- Born: 1 July 1998 (age 28) Puvirnituq, Quebec, Canada
- Education: John Abbott College
- Occupations: social media personality; singer;

Instagram information
- Page: Shina Nova;
- Years active: November 2014; 11 years ago
- Followers: 2 million

TikTok information
- Page: Shina Nova;
- Years active: April 14, 2020; 6 years ago
- Followers: 4.4 million

YouTube information
- Channel: Shina Nova;
- Years active: March 23, 2021; 5 years ago
- Subscribers: 272 thousand
- Views: 175 million

= Shina Novalinga =

Inuk social media personality

Shina Novalinga (Inuktitut syllabics: ᓯ̵ᓇ ᓄᕙᓕᓐᒐ, born 1998) is an Inuk social media personality, singer, and activist. She gained fame for posting videos throat singing with her mother on TikTok and Instagram, who has been a professional throat singer for many years. Her love of throat singing came from her mother and wanted to express her culture to those unfamiliar with it, which is how she started to create videos on social media.

==Early life and education==
Shina Novalinga was born July 1, 1998 to her mother Caroline (Kayuula) Novalinga, a professional throat singer, in Puvirnituq, Nunavik, Canada and moved to Montreal when she was four years old. She describes herself as half Inuk and half Quebecoise. Novalinga learned to speak Inuktitut with her mother, and began throat singing under her mother's instruction when she was seventeen. She has a younger sister named Catherine Lizotte.

In the spring of 2021, Novalinga graduated with a degree in business management from John Abbott College in Quebec. She started a one-year program in Inuit Studies at Nunavik Sivunitsavut in Montreal in fall 2021.

==Social media==

=== TikTok ===
Novalinga gained fame in March 2020 after she began posting viral videos to TikTok under the handle @shinanova which feature aspects of her Inuit culture. As of July 2021, Novalinga's most viewed video portrays her mother brushing and braiding Novalinga's hair to the song "Savage Daughter" by Sarah Hester Ross, with 21.6 million views.

== Throat singing ==

Inuit throat singing is a cultural practice that became increasingly rare after Christian missionaries outlawed the songs as "Satanic" in the early 20th century. In Puvirnituq, Novalinga's mother Carolina Novalinga was one of four Inuit women who were taught the practice to pass on to younger generations. The history of the game is that it was played by Inuit women while they were bored in their igloos, as the men were out and about going on long hunting trips. To help pass through the long cold winters, this game was played as a way to express their culture with enjoyment.

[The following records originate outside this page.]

Section DragExamples.
Import JsDate Aggregation Gantt.






End DragExamples.

(** * Properties of the further code *)

(** ** CSV export and the splitting of rows *)

Section ExportFacts.
Import Csv CsvExport.

Lemma length_append s t :
  String.length (s +:+ t) = (String.length s + String.length t)%nat.
Proof. induction s as [|c s IH]; [done|]. rewrite append_cons. cbn. by rewrite IH. Qed.

Lemma rev_app_app s1 : ∀ s2 acc,
  String.rev_app (s1 +:+ s2) acc = String.rev_app s2 (String.rev_app s1 acc).
Proof. induction s1 as [|c s1 IH]; intros s2 acc; [done|]. rewrite append_cons. cbn. apply IH. Qed.

Lemma rev_app_head t : ∀ x y, t ≠ "" →
  match String.rev_app t x with String c _ => Some c | EmptyString => None end
  = match String.rev_app t y with String c _ => Some c | EmptyString => None end.
Proof.
  induction t as [|c t IH]; intros x y Hne; [done|]. cbn.
  destruct t as [|c' t']; [done|]. by apply IH.
Qed.

Lemma endsWithComma_app s t : t ≠ "" → endsWithComma (s +:+ t) = endsWithComma t.
Proof.
  intros Hne. unfold endsWithComma, String.rev. rewrite rev_app_app.
  pose proof (rev_app_head t (String.rev_app s "") "" Hne) as H.
  destruct (String.rev_app t (String.rev_app s "")), (String.rev_app t ""); naive_solver.
Qed.

Lemma endsWithComma_cons c t : t ≠ "" → endsWithComma (String c t) = endsWithComma t.
Proof. intros. by apply (endsWithComma_app (String c "") t). Qed.

Lemma endsWithComma_plain s : includes "," s = false → endsWithComma s = false.
Proof.
  induction s as [|c s IH]; [done|]. cbn [includes]. intros [Hc Hs]%orb_false_iff.
  destruct s as [|c' s']; [by unfold endsWithComma; cbn|].
  rewrite endsWithComma_cons by done. by apply IH.
Qed.

Lemma scanPlain_comma v r :
  includes "," v = false → scanPlain (v +:+ String "," r) = (v, String "," r).
Proof.
  induction v as [|c v IH]; [done|]. cbn [includes]. intros [Hc Hv]%orb_false_iff.
  rewrite append_cons. cbn [scanPlain]. rewrite Hc, IH by done. done.
Qed.

Lemma scanPlain_end v : includes "," v = false → scanPlain v = (v, "").
Proof.
  induction v as [|c v IH]; [done|]. cbn [includes]. intros [Hc Hv]%orb_false_iff.
  cbn [scanPlain]. rewrite Hc, IH by done. done.
Qed.

(** Reading back an escaped text up to its closing quote. *)
Lemma scanQuoted_closing v r :
  (∀ c r', r = String c r' → Ascii.eqb c dquote = false) →
  scanQuoted (doubleQuotes v +:+ String dquote r) = (v, r).
Proof.
  intros Hr. induction v as [|c v IH].
  - change (doubleQuotes "" +:+ String dquote r) with (String dquote r).
    cbn [scanQuoted]. rewrite Ascii.eqb_refl.
    destruct r as [|c' r']; [done|]. by rewrite (Hr c' r').
  - cbn [doubleQuotes]. destruct (Ascii.eqb c dquote) eqn:Hc.
    + apply Ascii.eqb_eq in Hc as ->. rewrite !append_cons. cbn [scanQuoted].
      rewrite Ascii.eqb_refl, IH. done.
    + rewrite append_cons. cbn [scanQuoted]. rewrite Hc, IH. done.
Qed.

Lemma splitLoop_empty n : splitLoop n "" = [].
Proof. by destruct n. Qed.

Lemma includes_head c v : includes c v = false → ∀ c' v', v = String c' v' → Ascii.eqb c' c = false.
Proof. intros H c' v' ->. cbn in H. by apply orb_false_iff in H as [? _]. Qed.

(** One round of the outer loop on a written cell followed by a comma. *)
Lemma splitLoop_cell v r n :
  (String.length (csvCell v +:+ String "," r) ≤ n)%nat →
  splitLoop n (csvCell v +:+ String "," r) = v :: splitLoop (String.length r) r.
Proof.
  intros Hn. unfold csvCell in *.
  destruct (includes "," v || includes dquote v) eqn:Hq.
  - rewrite append_cons, append_assoc, append_cons in *.
    change ("" +:+ String "," r) with (String "," r) in *.
    destruct n as [|n]; [cbn in Hn; lia|]. cbn [splitLoop].
    rewrite Ascii.eqb_refl. rewrite scanQuoted_closing by (by intros ? ? [= <- _]).
    cbn [skipComma]. rewrite Ascii.eqb_refl. f_equal.
    apply splitLoop_fuel; [|done]. cbn in Hn. rewrite length_append in Hn. cbn in Hn. lia.
  - apply orb_false_iff in Hq as [Hc Hd].
    destruct n as [|n]; [rewrite length_append in Hn; cbn in Hn; lia|].
    assert (String.length r ≤ n)%nat as Hr.
    { rewrite length_append in Hn. cbn in Hn. lia. }
    destruct v as [|c v].
    + cbn. f_equal. by apply splitLoop_fuel.
    + rewrite append_cons. cbn [splitLoop].
      rewrite (includes_head _ _ Hd c v eq_refl).
      rewrite <-append_cons, scanPlain_comma by done. cbn [skipComma].
      rewrite Ascii.eqb_refl. f_equal. by apply splitLoop_fuel.
Qed.

(** The outer loop on a written cell that ends the row. *)
Lemma splitLoop_last v n :
  v ≠ "" → (String.length (csvCell v) ≤ n)%nat → splitLoop n (csvCell v) = [v].
Proof.
  intros Hv Hn. unfold csvCell in *.
  destruct (includes "," v || includes dquote v) eqn:Hq.
  - destruct n as [|n]; [cbn in Hn; lia|]. cbn [splitLoop].
    rewrite Ascii.eqb_refl, scanQuoted_closing by done. cbn. by rewrite splitLoop_empty.
  - apply orb_false_iff in Hq as [Hc Hd].
    destruct v as [|c v]; [done|]. destruct n as [|n]; [cbn in Hn; lia|].
    cbn [splitLoop]. rewrite (includes_head _ _ Hd c v eq_refl).
    rewrite scanPlain_end by done. cbn. by rewrite splitLoop_empty.
Qed.

Lemma endsWithComma_cell v : endsWithComma (csvCell v) = false.
Proof.
  unfold csvCell. destruct (includes "," v || includes dquote v) eqn:Hq.
  - rewrite <-append_cons. rewrite endsWithComma_app by done. done.
  - apply orb_false_iff in Hq as [Hc _]. by apply endsWithComma_plain.
Qed.

Lemma csvCell_empty v : csvCell v = "" → v = "".
Proof.
  unfold csvCell. destruct (includes "," v || includes dquote v); [done|done].
Qed.

Lemma join_cells_empty vs :
  join "," (csvCell <$> vs) = "" → vs = [] ∨ vs = [""].
Proof.
  destruct vs as [|v [|v' vs]]; [by left| |].
  - cbn. intros ->%csvCell_empty. by right.
  - rewrite !fmap_cons, join_cons. intros E. exfalso.
    destruct (csvCell v); discriminate E.
Qed.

In the traditional practice of Inuit throat singing, the game is played typically by two women that stand across from each other. They sometimes rock side to side and slightly bounce while they are singing. Between the two people, there is someone that leads by having a rhythmic pattern, while the other person has a response. This is what makes this an enjoyment and what makes the game so significant. Many times, this can last for many minutes because one of people might be low on breath or it generally might be because they are laughing by looking at each other. Almost like a tournament style, the person that won the round would face a new challenger and this would all keep happening until the group of women wanted to stop for the day. Shina emphasizes that her tribe welcomes anyone that is willing to come out and practice this skill. Each song performed carries its very own significance, such as mimicking the sound of animals and nature. It encompasses a variety of sounds that have different airflows to it. For example, some of the songs require control of airflow, while others are higher pitched.

Novalinga first posted herself throat singing in her first video posted to TikTok in March 2020, and has posted dozens of such videos since. Novalinga's throat singing videos feature her facing her mother Carolina in an embrace, singing in a matched rhythm using their throat, belly and diaphragm. They often end in the two breaking song and laughing, which is how the game is normally played. Novalinga has been vocal about the importance of throat singing both for her relationship with her mother and Inuit culture as a whole:

Throat singing is important in our culture because it had almost been a lost tradition due to missionaries. We are now taking it back and passing it down to keep it alive. Throat singing allows us to connect with the sound of nature and the animals. It also allows us to connect with our ancestors, our soul and our voice. The connection between my mother and I grows bigger as we throat sing together. It's always a beautiful moment for us.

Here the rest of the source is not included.